**Work to be completed:**
Copy out exactly the stretch of the listing below that begins at the line containing "[n + 1] windows, each" and ends at the line containing "windows (w_trace (snd (main env", and copy nothing outside it.

---------- Source material

Lemma main_init_window (w : world) :
  let now := datetime_now env (w_trace w) in
  windows (w_trace (snd (main_init env w)))
  = windows (w_trace w) ++ [(now - 24 * 3600 * 1000000, now)]
  /\ last_end_dt (fst (main_init env w)) = now.
Proof.
  cbv zeta. unfold main_init, time_window.
  set (now := datetime_now env (w_trace w)).
  pose proof (fetch_logs_windows (now - 24 * 3600 * 1000000) now w) as Hf.
  destruct (fetch_logs env (now - 24 * 3600 * 1000000) now w) as [logs w1].
  cbn [snd] in Hf.
  destruct logs as [logs|]; [| cbn [fst snd last_end_dt]; by split].
  pose proof (write_unique_logs_windows logs
                (load_existing_event_hashes audit_filename w) w1) as Hw.
  destruct (write_unique_logs env logs _ audit_filename w1).
  cbn [snd fst last_end_dt] in *. by rewrite Hw.
Qed.

(** C6: up to the end of the [n]-th turn of the loop, [main] has queried
    [n + 1] windows, each ending where the next one starts, and
    [last_end_dt] is the end of the last one.  Every turn sets
    [last_end_dt] to the instant it read, whether its fetch brought
    records, brought none, or failed: the surroundings are arbitrary. *)
Theorem windows_contiguous (n : nat) (w : world) :
  (exists ws,
     windows (w_trace (snd (main env n w))) = windows (w_trace w) ++ ws
     /\ length ws = S n
     /\ contiguous ws
     /\ snd <$> last ws = Some (last_end_dt (fst (main env n w))))
  /\ (forall (st : main_state) (w0 : world),
        last_end_dt (fst (poll_cycle env (st, w0)))
        = datetime_now env (w_trace w0 ++ [EvSleep 60])).
Proof.
  split; [| intros st w0; apply poll_cycle_window].
  induction n as [|n IH].
  - destruct (main_init_window w) as [Hw Hl].
    unfold main. cbn [Nat.iter nat_rect]. rewrite Hw, Hl.
    eexists. split; [reflexivity |]. cbn. by repeat split.
  - destruct IH as (ws & Hws & Hlen & Hc & Hlast).
    unfold main in *. cbn [Nat.iter nat_rect].
    change (nat_rect _ (main_init env w) (fun _ => poll_cycle env) n)
      with (Nat.iter n (poll_cycle env) (main_init env w)).
    destruct (Nat.iter n (poll_cycle env) (main_init env w)) as [st w1].
    destruct (poll_cycle_window st w1) as [Hw Hl].
    cbn [fst snd] in *.
    destruct ws as [|x ws' _] using rev_ind; [discriminate |].
    rewrite last_snoc in Hlast. injection Hlast as Hlast.
    eexists ((ws' ++ [x]) ++ [_]).
    rewrite Hw, Hws, Hl, last_snoc, !length_app, <- app_assoc. cbn.
    rewrite length_app in Hlen. cbn in Hlen.
    split; [done | split; [lia | split; [| done]]].
    by apply contiguous_snoc.
Qed.
End PollLoop.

--------------------

**Solved problem:**
    [n + 1] windows, each ending where the next one starts, and
    [last_end_dt] is the end of the last one.  Every turn sets
    [last_end_dt] to the instant it read, whether its fetch brought
    records, brought none, or failed: the surroundings are arbitrary. *)
Theorem windows_contiguous (n : nat) (w : world) :
  (exists ws,
     windows (w_trace (snd (main env n w))) = windows (w_trace w) ++ ws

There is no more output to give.